I’m not so sure about Sadie Jones’ The Snakes having failed to see what so many others did in her much-praised debut, The Outcast. Bea and Dan have rented out their flat for a few months and driven to France where they plan to visit Bea’s brother at his hotel. When they arrive, they find Alex alone and the dilapidated hotel empty. The arrival of Bea and Alex’s rich parents makes Dan wonder why he’s never met them before. All of which may not sound very exciting but ‘tragedy strikes suddenly, brutally, and in its aftermath the family is stripped back to its rotten core, and even Bea with all her strength and goodness can’t escape’ say the publishers intriguingly. We’ll see.
I feel back in safer territory with Nicole Flattery’s collection, Show Them a Good Time described by Jon McGregor as ‘very funny and very sad, usually at the same time’. Flattery explores the lives of young men and women from a woman navigating a string of meaningless relationships to a couple of students working on a play knowing that unemployment looms, apparently. ‘Exuberant and irreverent, accomplished and unexpected, it marks the arrival of an extraordinary new Irish voice in fiction’ say the publishers but it’s McGregor’s opinion that’s swung it for me.
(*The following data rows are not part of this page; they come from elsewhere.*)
(** Everything recorded, when only what nobody looks at changes. *)
Lemma recorded_by start prev s s' :
  recorded start prev s → sq_shard s' = sq_shard s → sq_built s' = sq_built s →
  st_next_seq (sq_state s') = st_next_seq (sq_state s) → st_prev_digest (sq_state s') = st_prev_digest (sq_state s) →
  st_poisoned (sq_state s') = st_poisoned (sq_state s) → ls_failed (sq_lander s') = ls_failed (sq_lander s) →
  ls_next_ack (sq_lander s') = ls_next_ack (sq_lander s) →
  (∀ d, d ∈ admitting (sq_flusher s') ++ flying s' → d ∈ admitting (sq_flusher s) ++ flying s) →
  (∀ seq d, (seq, (d, Ok ())) ∈ ls_parked (sq_lander s') → landed s' d) →
  (∀ d, WPark d (Ok ()) ∈ sq_workers s' → landed s' d) →
  (∀ x, x ∈ sq_puts s → x ∈ sq_puts s') →
  (∀ t lsn, sq_tickets s' !! t = Some (Some (Ok lsn)) → sq_tickets s !! t = Some (Some (Ok lsn))) →
  recorded start prev s'.
Proof.
  intros [] E1 E2 E3 E4 E5 E6 E7 E8 E9 E10 E11 E12. assert (Ld : ∀ d, landed s d → landed s' d) by (intros d; apply E11).
  split; unfold windows in *; rewrite ?E1, ?E2, ?E3, ?E4, ?E5, ?E6, ?E7; auto.
  intros t lsn Et. destruct (rc_acked0 t lsn (E12 _ _ Et)) as (d & A & B & C). eauto 10.
Qed.
(** A failing resolution makes no acknowledgement. *)
Lemma resolve_all_ok g r ts t lsn :
  (∀ l, ∃ e, r l = Err e) → resolve_all g r ts !! t = Some (Some (Ok lsn)) → ts !! t = Some (Some (Ok lsn)).
Proof.
  intros R. unfold resolve_all. revert ts. induction g as [|x g IH]; intros ts; cbn; [done|].
  intros E%IH. apply list_lookup_insert_Some in E as [(_ & E & _)|[_ E]]; [|done]. destruct (R x.2). congruence.
Qed.
Lemma resolve_all_only g r ts t x : resolve_all g r ts !! t = Some x → ts !! t = Some x ∨ ∃ lsn, (t, lsn) ∈ g ∧ x = Some (r lsn).
Proof.
  unfold resolve_all. revert ts. induction g as [|y g IH]; intros ts; cbn; [by left|].
  intros [E|(lsn & Hg & E)]%IH; [|right; exists lsn; split; [by right|done]].
  apply list_lookup_insert_Some in E as [(<- & <- & _)|[_ E]]; [|by left]. right. exists y.2. split; [destruct y; left|done].
Qed.
Lemma windows_flying s d : d ∈ flying s → d ∈ admitting (sq_flusher s) ++ flying s.
Proof. rewrite elem_of_app. tauto. Qed.
Lemma same_window start prev s d d' :
  recorded start prev s → d ∈ windows s → d' ∈ windows s → d_seq d = d_seq d' → d = d'.
Proof.
  intros R (x & -> & [i Hi]%list_elem_of_lookup_1)%list_elem_of_fmap (y & -> & [j Hj]%list_elem_of_lookup_1)%list_elem_of_fmap E.
  destruct x as [its d], y as [its' d']. cbn in *.
  pose proof (chained_unique _ _ _ _ _ _ i j its its' d d' (rc_chain _ _ _ R) Hi Hj E) as ->. congruence.
Qed.
Lemma flying_worker s s' l1 l2 w x d :
  sq_workers s = l1 ++ w :: l2 → sq_workers s' = l1 ++ x :: l2 → sq_flusher s' = sq_flusher s →
  (∀ d, d ∈ worker_dispatch x ++ parked_of (sq_lander s') ++ sq_chan s' → d ∈ worker_dispatch w ++ parked_of (sq_lander s) ++ sq_chan s) →
  d ∈ admitting (sq_flusher s') ++ flying s' → d ∈ admitting (sq_flusher s) ++ flying s.
Proof.
  intros W W' Ef E. rewrite Ef, (flying_split s' _ _ _ W'), (flying_split s _ _ _ W). unfold others. rewrite Ef.
  specialize (E d). revert E. rewrite !elem_of_app. tauto.
Qed.
Lemma parked_elem d o k (l : LanderState) : (k, (d, o)) ∈ ls_parked l → d ∈ parked_of l.
Proof. intros He. by apply (list_elem_of_fmap_2 (λ e, e.2.1) _ (k, (d, o))). Qed.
He was spot on with El Hacho, one of my books of 2018.
I’m ending March’s preview with the third in Ali Smith’s Seasonal Quartet, Spring, which comes with the usual opaque blurb: ‘Spring will come. The leaves on its trees will open after blossom. Before it arrives, a hundred years of empire-making. The dawn breaks cold and still but, deep in the earth, things are growing’. I’m sure it will be great.
A click on any of the titles that have snagged your attention will take you to a more detailed synopsis, although not so much with Spring, and if you’ve missed the first part of the preview, it’s here.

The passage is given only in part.